[Saved entries]
(** The keyboard buffer is a queue of at most 255 characters: a character other
    than Ctrl-C is appended when there is room and dropped otherwise, and
    [keyboard_getchar] takes the oldest one, or returns -1 when there is none. *)
Theorem keyboard_fifo {E} `{KE : KEnv E} (c : Z) (k : keyboard) (s : sched E) :
  wf k -> c <> 3 ->
  (exists k', keyboard_enqueue c (k, s) = (k', s) /\ wf k' /\
    contents k' = if lenZ (contents k) <? 255 then contents k ++ [c] else contents k) /\
  wf (snd (keyboard_getchar k)) /\
  match contents k with
  | [] => keyboard_getchar k = (-1, k)
  | x :: rest => fst (keyboard_getchar k) = x /\ contents (snd (keyboard_getchar k)) = rest
  end.
Proof.
  intros Hwf Hc. split; [|by apply getchar_contents].
  unfold keyboard_enqueue. destruct (Z.eqb_spec c 3); [done|].
  eexists. split; [done|]. by apply ring_put_contents.
Qed.

(** ** Ctrl-C *)

Section interrupt.
Context {E : Type} `{KE : KEnv E}.
Implicit Types (s : sched E) (k : keyboard).

(** The tasks that Ctrl-C kills: live children of the foreground process. *)
Definition victim s (owner x : Z) : bool :=
  (parent (get s x) =? owner) && negb (state (get s x) =? TASK_ZOMBIE).

Definition in_slots s (n : Z) (x : Z) : Prop := exists i, 0 <= i < n /\ lget 0 (tasks s) i = x.

Definition woken (t : task) : task :=
  if (state t =? TASK_BLOCKED) && waiting t then set_state TASK_READY (set_waiting false t) else t.

(** The state after the first [n] slots. *)
Record interrupted s (owner n : Z) (s' : sched E) (killed : Z) : Prop := {
  in_tasks : tasks s' = tasks s;
  in_others : forall x, x <> owner -> ~ (in_slots s n x /\ victim s owner x = true) -> get s' x = get s x;
  in_killed : forall x, x <> 0 -> x <> owner -> in_slots s n x -> victim s owner x = true ->
    get s' x = zombify 130 (get s x);
  in_result : killed = 0 \/ killed = 1;
  in_none : killed = 0 -> s' = s /\ forall x, x <> 0 -> in_slots s n x -> victim s owner x = false;
  in_owner : killed = 1 -> get s' owner = woken (get s owner) }.

Lemma sched_find_slot_get i s : 0 <= i < 64 -> sched_find_slot i s = lget 0 (tasks s) i.
Proof.
  intros Hi. unfold sched_find_slot, MAX_TASKS.
  destruct (Z.ltb_spec i 0), (Z.leb_spec 64 i); cbn [orb]; done || lia.
Qed.

Lemma tasks_upd f p s : tasks (upd f p s) = tasks s.
Proof. done. Qed.
Lemma present_flags e : present (flags_of e) = present e.
Proof. rewrite !present_bit. unfold flags_of. rewrite Z.land_spec. apply andb_true_r. Qed.

Lemma present_aligned f : f mod 4096 = 0 -> present f = false.
Proof. intros H. rewrite <- present_flags, flags_of_aligned by done. done. Qed.

Lemma lor_small a b k : 0 <= k -> 0 <= a < 2 ^ k -> 0 <= b < 2 ^ k -> 0 <= Z.lor a b < 2 ^ k.
Proof.
  intros Hk Ha Hb. split; [apply Z.lor_nonneg; lia|]. apply bounded_of_bits; [lia|apply Z.lor_nonneg; lia|].
  intros i Hi. rewrite Z.lor_spec, <- (Z.mod_small a (2 ^ k)), <- (Z.mod_small b (2 ^ k)) by lia.
  by rewrite !Z.mod_pow2_bits_high by lia.
Qed.

(** An entry made of an aligned frame and flags. *)
Lemma entry_make f fl : is_u32 f -> f mod 4096 = 0 -> 0 <= fl < 4096 ->
  is_u32 (Z.lor f fl) /\ frame_of (Z.lor f fl) = f /\ flags_of (Z.lor f fl) = fl /\
  present (Z.lor f fl) = present fl.
Proof.
  intros Hf Ha Hfl. split_and!.
  - apply (lor_small f fl 32); dlia.
  - by rewrite frame_of_lor, (frame_of_small fl), (frame_of_aligned f), Z.lor_0_r.
  - by rewrite flags_of_lor, (flags_of_aligned f), (flags_of_small fl), Z.lor_0_l.
  - by rewrite present_lor, present_aligned.
Qed.

(** The entry [map_in_dir] stores in the table. *)
Lemma pte_make pa flags : is_u32 pa -> pa mod 4096 = 0 ->
  Z.lor (Z.lor (frame_of pa) (flags_of flags)) HAL_PG_PRESENT =
    Z.lor pa (Z.lor (flags_of flags) 1) /\
  0 <= Z.lor (flags_of flags) 1 < 4096 /\ present (Z.lor (flags_of flags) 1) = true.
Proof.
  intros H Ha. split_and!.
  - by rewrite frame_of_aligned, Z.lor_assoc.
  - apply (lor_small _ _ 12); pose proof (flags_of_range flags); lia.
  - apply (lor_small _ _ 12); pose proof (flags_of_range flags); lia.
  - rewrite present_lor. by rewrite orb_comm.
Qed.

Lemma frame_of_facts e : is_u32 e -> is_u32 (frame_of e) /\ frame_of e mod 4096 = 0 /\
  Z.lor (frame_of e) (flags_of e) = e.
Proof.
  intros H. assert (frame_of e = e - e mod 4096) as -> by (by apply mask_page).
  split_and!; [dlia|dlia|].
  rewrite <- (mask_page e) by done. unfold flags_of. rewrite <- Z.land_lor_distr_r.
  replace (Z.lor (not32 4095) 4095) with (Z.ones 32) by done.
  rewrite Z.land_ones by lia. apply u32_small. done.
Qed.

Lemma pd_index_range va : 0 <= pd_index va < 1024.
Proof. unfold pd_index. change 1023 with (Z.ones 10). rewrite Z.land_ones by lia. dlia. Qed.

Lemma pt_index_range va : 0 <= pt_index va < 1024.
Proof. unfold pt_index. change 1023 with (Z.ones 10). rewrite Z.land_ones by lia. dlia. Qed.

Lemma indices va : is_u32 va ->
  pd_index va = va / 4194304 /\ pt_index va = va / 4096 mod 1024.
Proof.
  intros H. unfold pd_index, pt_index. change 1023 with (Z.ones 10).
  rewrite !Z.land_ones, !Z.shiftr_div_pow2 by lia. split; [dlia|done].
Qed.

Lemma user_pd_index va : is_u32 va -> USER_BASE <= va -> 256 <= pd_index va.
Proof. intros H Hu. unfold USER_BASE in Hu. destruct (indices va H) as [-> _]. dlia. Qed.

Lemma same_indices va va' : is_u32 va -> is_u32 va' ->
  pd_index va = pd_index va' -> pt_index va = pt_index va' -> va / 4096 = va' / 4096.
Proof.
  intros H H'. destruct (indices va H) as [-> ->], (indices va' H') as [-> ->]. dlia.
Qed.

__PROMPT__. Please filter the entries above down to the lines holding "woken" and copy them.

__TASK ANSWER__.
Definition woken (t : task) : task :=
  in_owner : killed = 1 -> get s' owner = woken (get s owner) }.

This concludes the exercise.